"""

(* ===== verification/Tss.v ===== *)
(** The task-state segment (userprog/tss.c): where the processor finds the kernel stack of the
    running thread when an interrupt comes from user mode. *)

From S2P Require Import Prelude KMonad CString Bytes Bitmap Palloc Paging PagingOk Process Descr.

(** ** The structure in memory

    The offsets of the members of struct tss that are used. *)
Definition ESP0 : Z := 4.
Definition SS0 : Z := 8.
Definition BITMAP : Z := 102.

(** The pages of the kernel, and the pointer to the segment, 0 before it is set. *)
Record tss_state := mkTss { tss_pages : pages bitmap; tss : Z }.
Definition set_half (a v : Z) (m : ram_t) : ram_t := fun x => if within a 2 x then Z.shiftr v (8 * (x - a)) mod 256 else m x.
Definition half_at (m : ram_t) (a : Z) : Z := le_value [m a; m (a + 1)].
Definition write_ram (f : ram_t -> ram_t) : K tss_state unit :=
  modify (fun s => mkTss (set_ram (f (ram (tss_pages s))) (tss_pages s)) (tss s)).

Definition tss_get : K tss_state Z := t ← gets tss; ASSERT (negb (t =? 0));; mret t.
(** The argument is thread_current (). *)
Definition tss_update (thread : Z) : K tss_state unit :=
  t ← gets tss; ASSERT (negb (t =? 0));; write_ram (set_word (t + ESP0) (u32 (thread + PGSIZE))).
Definition tss_init (thread : Z) : K tss_state unit :=
  (fun s => match palloc_get_page (Z.lor PAL_ASSERT PAL_ZERO) (tss_pages s) with
            | Ok (a, p) => Ok (tt, mkTss p a)
            | Panic => Panic
            | NoFuel => NoFuel
            end);;
  t ← gets tss;
  write_ram (set_half (t + SS0) SEL_KDSEG);;
  write_ram (set_half (t + BITMAP) 0xdfff);;
  tss_update thread.

(** ** What the processor reads *)

Lemma half_at_ext m m' a : (forall x, a <= x < a + 2 -> m' x = m x) -> half_at m' a = half_at m a.
Proof. intros H. unfold half_at. by rewrite !H by lia. Qed.
Lemma half_at_set_eq a v m : 0 <= v < 2 ^ 16 -> half_at (set_half a v m) a = v.
Proof.
  intros Hv. rewrite <- (le_value_bytes 2 v Hv) at 2. unfold half_at. f_equal. cbn [le_bytes]. unfold set_half, within.
  rewrite !(proj2 (Z.leb_le _ _)), !(proj2 (Z.ltb_lt _ _)) by lia. cbn [andb].
  replace (8 * (a - a)) with 0 by lia. replace (8 * (a + 1 - a)) with 8 by lia. rewrite !Z.shiftr_div_pow2 by lia. change (2 ^ 0) with 1. by rewrite Z.div_1_r.
Qed.
Lemma set_half_ne a v m x : x < a \/ a + 2 <= x -> set_half a v m x = m x.
Proof. intros H. unfold set_half, within. by case_cmp. Qed.
Lemma set_word_ne a v m x : x < a \/ a + 4 <= x -> set_word a v m x = m x.
Proof. intros H. unfold set_word, within. by case_cmp. Qed.

(** The stack for ring 0, and whether a port may be used outside of ring 0: its bit in the map, at
    the address that the segment gives, has to be inside of the segment. *)
Definition stack_of (m : ram_t) (seg : segment) : Z * Z := (half_at m (sg_base seg + SS0), word_at m (sg_base seg + ESP0)).
Definition port_open (m : ram_t) (seg : segment) (port : Z) : Prop :=
  half_at m (sg_base seg + BITMAP) + port / 8 <= sg_limit seg /\ Z.testbit (m (sg_base seg + half_at m (sg_base seg + BITMAP) + port / 8)) (port mod 8) = false.

(** The segment is ready for a thread. *)
Record ready_for (thread : Z) (s : tss_state) : Prop := {
  rf_tss : 0 < tss s /\ tss s mod PGSIZE = 0 /\ tss s + PGSIZE <= 2 ^ 32;
  rf_esp0 : word_at (ram (tss_pages s)) (tss s + ESP0) = u32 (thread + PGSIZE);
  rf_ss0 : half_at (ram (tss_pages s)) (tss s + SS0) = SEL_KDSEG;
  rf_bitmap : half_at (ram (tss_pages s)) (tss s + BITMAP) = 0xdfff
}.
Lemma tss_update_ok thread old s : ready_for old s -> exists s', tss_update thread s = Ok (tt, s') /\ ready_for thread s' /\ tss s' = tss s.
Proof.
  intros [[H0 [H1 H2]] _ S B]. unfold tss_update. erewrite bind_ok by reflexivity. rewrite ASSERT_true by (by rewrite (proj2 (Z.eqb_neq _ 0)) by lia).
  eexists. split; [reflexivity|]. split; [|done]. split; cbn [tss tss_pages ram set_ram]; [done|apply word_at_set_eq, wrapu_range; lia| |].
  - rewrite <- S. apply half_at_ext. intros x Hx. apply set_word_ne. unfold ESP0, SS0 in *. lia.
  - rewrite <- B. apply half_at_ext. intros x Hx. apply set_word_ne. unfold ESP0, BITMAP in *. lia.
Qed.
Lemma tss_init_ok thread s n :
  pages_ok (tss_pages s) -> run_of (tss_pages s) false n 1 -> allocated (tss_pages s) n = false ->
  exists s', tss_init thread s = Ok (tt, s') /\ ready_for thread s' /\ pages_ok (tss_pages s').
Proof.
  intros Hp Hr Hn. unfold tss_init, palloc_get_page. destruct (palloc_get_multiple_ok (Z.lor PAL_ASSERT PAL_ZERO) 1 (tss_pages s) Hp ltac:(lia)) as [(a & p & E & G)|[H _]].
  2: { destruct (H n Hr) as (m & Hm & Ha). replace m with n in Ha by lia. congruence. }
  destruct (gt_addr _ _ _ _ _ G) as (A1 & A2 & A3). erewrite bind_ok by (rewrite E; reflexivity). erewrite bind_ok by reflexivity. cbn [tss].
  erewrite bind_ok by reflexivity. erewrite bind_ok by reflexivity. unfold tss_update. erewrite bind_ok by reflexivity. cbn [tss tss_pages].
  rewrite ASSERT_true by (by rewrite (proj2 (Z.eqb_neq a 0)) by lia). eexists. split; [reflexivity|]. split; [|apply pages_ok_ram, pages_ok_ram, pages_ok_ram, G].
  split; cbn [tss tss_pages ram set_ram]; [split; [done|]; split; [done|lia]|apply word_at_set_eq, wrapu_range; lia| |].
  - etrans; [apply half_at_ext; intros x Hx; apply set_word_ne; unfold ESP0, SS0 in *; lia|].
    etrans; [apply half_at_ext; intros x Hx; apply set_half_ne; unfold BITMAP, SS0 in *; lia|]. by apply half_at_set_eq.
  - etrans; [apply half_at_ext; intros x Hx; apply set_word_ne; unfold ESP0, BITMAP in *; lia|]. by apply half_at_set_eq.
Qed.

(** An interrupt from user mode finds the kernel stack of the running thread: after [tss_init] and
    [gdt_init], and after every switch of threads with [tss_update], the descriptor that the task
    register selects leads the processor to the kernel's data segment and the end of the page of the
    thread that was switched to last; and user programs may not use any port. *)
Theorem kernel_stack_found s n first threads gdt :
  pages_ok (tss_pages s) -> run_of (tss_pages s) false n 1 -> allocated (tss_pages s) n = false -> 0 <= gdt < 2 ^ 32 ->
  exists s1 t table gdtr seg, tss_init first s = Ok (tt, s1) /\ tss_get s1 = Ok (t, s1) /\ gdt_init gdt t = Ok (table, gdtr, SEL_TSS) /\
    selected table SEL_TSS = Some seg /\
    exists s2, iterM threads tss_update s1 = Ok (tt, s2) /\
      stack_of (ram (tss_pages s2)) seg = (SEL_KDSEG, u32 (default first (last threads) + PGSIZE)) /\
      forall port, 0 <= port < 65536 -> ~ port_open (ram (tss_pages s2)) seg port.
Proof.
  intros Hp Hr Hn Hg. destruct (tss_init_ok first s n Hp Hr Hn) as (s1 & E1 & R1 & _). pose proof (rf_tss _ _ R1) as (T0 & _ & T1). unfold PGSIZE in T1.
  destruct (gdt_segments gdt (tss s1) Hg ltac:(lia)) as (table & gdtr & Eg & _ & _ & _ & _ & _ & _ & _ & Hs).
  exists s1, (tss s1), table, gdtr, (mkSegment (tss s1) 0x67 9 0 0 1 1 0). split; [done|]. split.
  { unfold tss_get. erewrite bind_ok by reflexivity. by rewrite ASSERT_true by (by rewrite (proj2 (Z.eqb_neq _ 0)) by lia). }
  split; [done|]. split; [done|].
  assert (F : forall threads first s, ready_for first s -> exists s', iterM threads tss_update s = Ok (tt, s') /\ ready_for (default first (last threads)) s' /\ tss s' = tss s).
  { clear. induction threads as [|t threads IH]; intros first s R; [by exists s|]. destruct (tss_update_ok t first s R) as (s1 & E1 & R1 & T1).
    destruct (IH t s1 R1) as (s2 & E2 & R2 & T2). exists s2. cbn [iterM]. rewrite (bind_ok _ _ _ _ _ E1). split; [done|]. split; [|congruence].
    destruct threads as [|t' threads]; [done|]. cbn [last] in *. destruct (last (t' :: threads)) eqn:El; [done|]. by apply last_None in El. }
  destruct (F threads first s1 R1) as (s2 & E2 & [_ W S B] & T2). exists s2. split; [done|]. rewrite T2 in *. unfold stack_of, port_open. cbn [sg_base sg_limit].
  split; [by rewrite W, S|]. intros port Hport [H _]. rewrite B in H. pose proof (Z.div_pos port 8). lia.
Qed.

"""

**WORK TO BE COMPLETED:** Pull each line that includes the word "running" out of the material above.

**COMPLETED EXERCISE:**
    running thread when an interrupt comes from user mode. *)
(** An interrupt from user mode finds the kernel stack of the running thread: after [tss_init] and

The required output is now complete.